HDFS and MapReduce
Last updated
Last updated
Big Data usually outgrows the storage capacity of a single physical machine. It becomes necessary to partition the data across a network of machines, or cluster. Hence we need a file system that manage the storage across a network of machines. Such file systems are called distributed file systems.
Distributed file systems are more complex than regular disk file systems, since they are network based. One of the biggest challenges is to tolerate node failure without suffering data loss.
Hadoop comes with a distributed file system called HDFS, which stands for Hadoop Distributed File system.

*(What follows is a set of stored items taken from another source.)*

(* ===== verification/Faculty.v ===== *)
(** web/faculty.py: the pages of a faculty member - the start of an online class from its
    meeting link, the cards of the week, the modality-shift form and the history of
    attendance.  A page reads the clock once; what it renders is left out except for the
    rows it shows. *)
From S2P Require Import Prelude Python Model Effects Ops Sample TeamsLink Resolvers Merge Availability Scan Modality Web.
From Stdlib Require Import String Ascii.
From stdpp Require Import strings.
Open Scope Z_scope.

Definition faculty_required (user : User) (view : M response) : M response :=
  role_required FACULTY user view.

(** ** Starting an online class *)

(** The state of a card, and the states that offer a start *)
Definition online_state (s : Session) (now grace_min : Z) : string :=
  (if has_status ACTIVE s then "active"
   else if has_status COMPLETED s then "completed"
   else if has_status ABSENT s then "absent"
   else if FacultyScan.is_no_show_past_grace (ses_sched_start s) now grace_min then "past-grace"
   else if (now <? ses_sched_start s)%Z then "upcoming"
   else "startable")%string.
Definition STARTABLE_STATES : list string := ["upcoming"; "startable"]%string.
Record OnlineRow := mk_online_row {
  or_session : Session;
  or_state : string;
  or_can_start : bool
}.
Definition online_row (s : Session) (now grace_min : Z) : OnlineRow :=
  let state := online_state s now grace_min in
  mk_online_row s state (bool_decide (state ∈ STARTABLE_STATES)).
(** The cards of the user's online classes of the day *)
Definition own_today (t : AcademicTerm) (user day : Z) (db : DB) (s : Session) : bool :=
  (ses_faculty s =? user) && (ses_date s =? day) && in_term db (term_pk t) s.
Definition online_rows (user : User) (now : Z) : M (list OnlineRow) :=
  get_policy_num "grace_minutes" ≫= λ grace_min,
  get_active_term ≫= λ active_term,
  match active_term with
  | None => mret []
  | Some t =>
      objects_join (own_today t (usr_pk user) (PyTime.local_date now)) ≫= λ sessions,
      read (λ db, (λ s, online_row s now grace_min)
                    <$> select (effective_online db) (sort_by by_start sessions))
  end.

Section online_start.
Variable bracketed_ok : list Ascii.ascii → bool.

(** The ladder of refusals of a start *)
Definition not_scheduled_error (s : Session) : string :=
  match ses_status s with
  | ACTIVE => "This class is already started."
  | ABSENT => "This class is recorded as Absent and cannot be started. If you did hold it, ask the IFO office to reinstate the record."
  | _ => "This class is already finished."
  end%string.
Definition start_error (db : DB) (s : Session) (raw_link : string) (now grace_min : Z) : option string :=
  if negb (effective_online db s) then
    Some "This class is not Online, so it checks in by scanning the room QR or entering the room code."%string
  else if negb (has_status SCHEDULED s) then Some (not_scheduled_error s)
  else if FacultyScan.is_no_show_past_grace (ses_sched_start s) now grace_min then
    Some ("Start is past the " +:+ PyStr.str grace_min
          +:+ "-minute grace window for this class, so it can no longer be started here.")
  else teams_link_error bracketed_ok raw_link.
(** The columns a start writes *)
Definition start_online (raw_link : string) (now : Z) (s : Session) : Session :=
  s <| ses_teams_link := raw_link |> <| ses_status := ACTIVE |>
    <| ses_actual_start := Some now |> <| ses_method := Some ONLINE_SELF |>.
Definition own_session (t : AcademicTerm) (user k : Z) (db : DB) (s : Session) : bool :=
  (ses_pk s =? k) && (ses_faculty s =? user) && in_term db (term_pk t) s.
Definition online_start (user : User) (k : Z) (q : form) (now : Z) : M response :=
  faculty_required user (
  get_policy_num "grace_minutes" ≫= λ grace_min,
  let raw_link := post q "teams_link" in
  get_active_term ≫= λ active_term,
  match active_term with
  | None => mret NotFound
  | Some t =>
      get_or_404_join (own_session t (usr_pk user) k) (λ s,
      read (λ db, start_error db s raw_link now grace_min) ≫= λ error,
      match error with
      | Some e => mret (BadRequest e)
      | None =>
          atomic (
            let started := start_online raw_link now s in
            save (ses_pk s) (start_online raw_link now) ≫= λ _,
            audit (Some (usr_pk user)) "session.teams_link_set" "session" (PyStr.str (ses_pk s))
              (JObj [("session", JInt (ses_pk s));
                     ("previous_teams_link", JStr (ses_teams_link s));
                     ("teams_link", JStr raw_link);
                     ("checkin_method", JStr (method_str ONLINE_SELF))]%string) ≫= λ _,
            propagate_merged_present started now (Some (usr_pk user)) ≫= λ _,
            mret (Page (online_state started now grace_min)))
      end)
  end).
End online_start.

HDFS was inspired by the GoogleFS whitepaper released in 2003. Google outlined how they were storing the large amount of data captured by their web crawlers.
There are several key design principles which require that the file system
is scalable.
is fault tolerant.
uses commodity hardware.
supports high concurrency.
HDFS appears to a client as if it is one system, but the underlying data is located in multiple different locations. HDFS gives a global view of your cluster. HDFS is immutable, meaning it has the inability to update data after it is committed to the file system.
HDFS does not work well for some applications, including:
Low-latency data access: Applications that require low-latency access to data, in the tens of milliseconds range, will not work well with HDFS.
Lots of small files: Because filesystem metadata is hold in memory, the limit to the number of files in a filesystem is governed by the amount of memory available. Each file, directory, and block takes about 150 bytes metadata in memory, e.g. one million files, each taking one block, would need at least 300 MB of memory.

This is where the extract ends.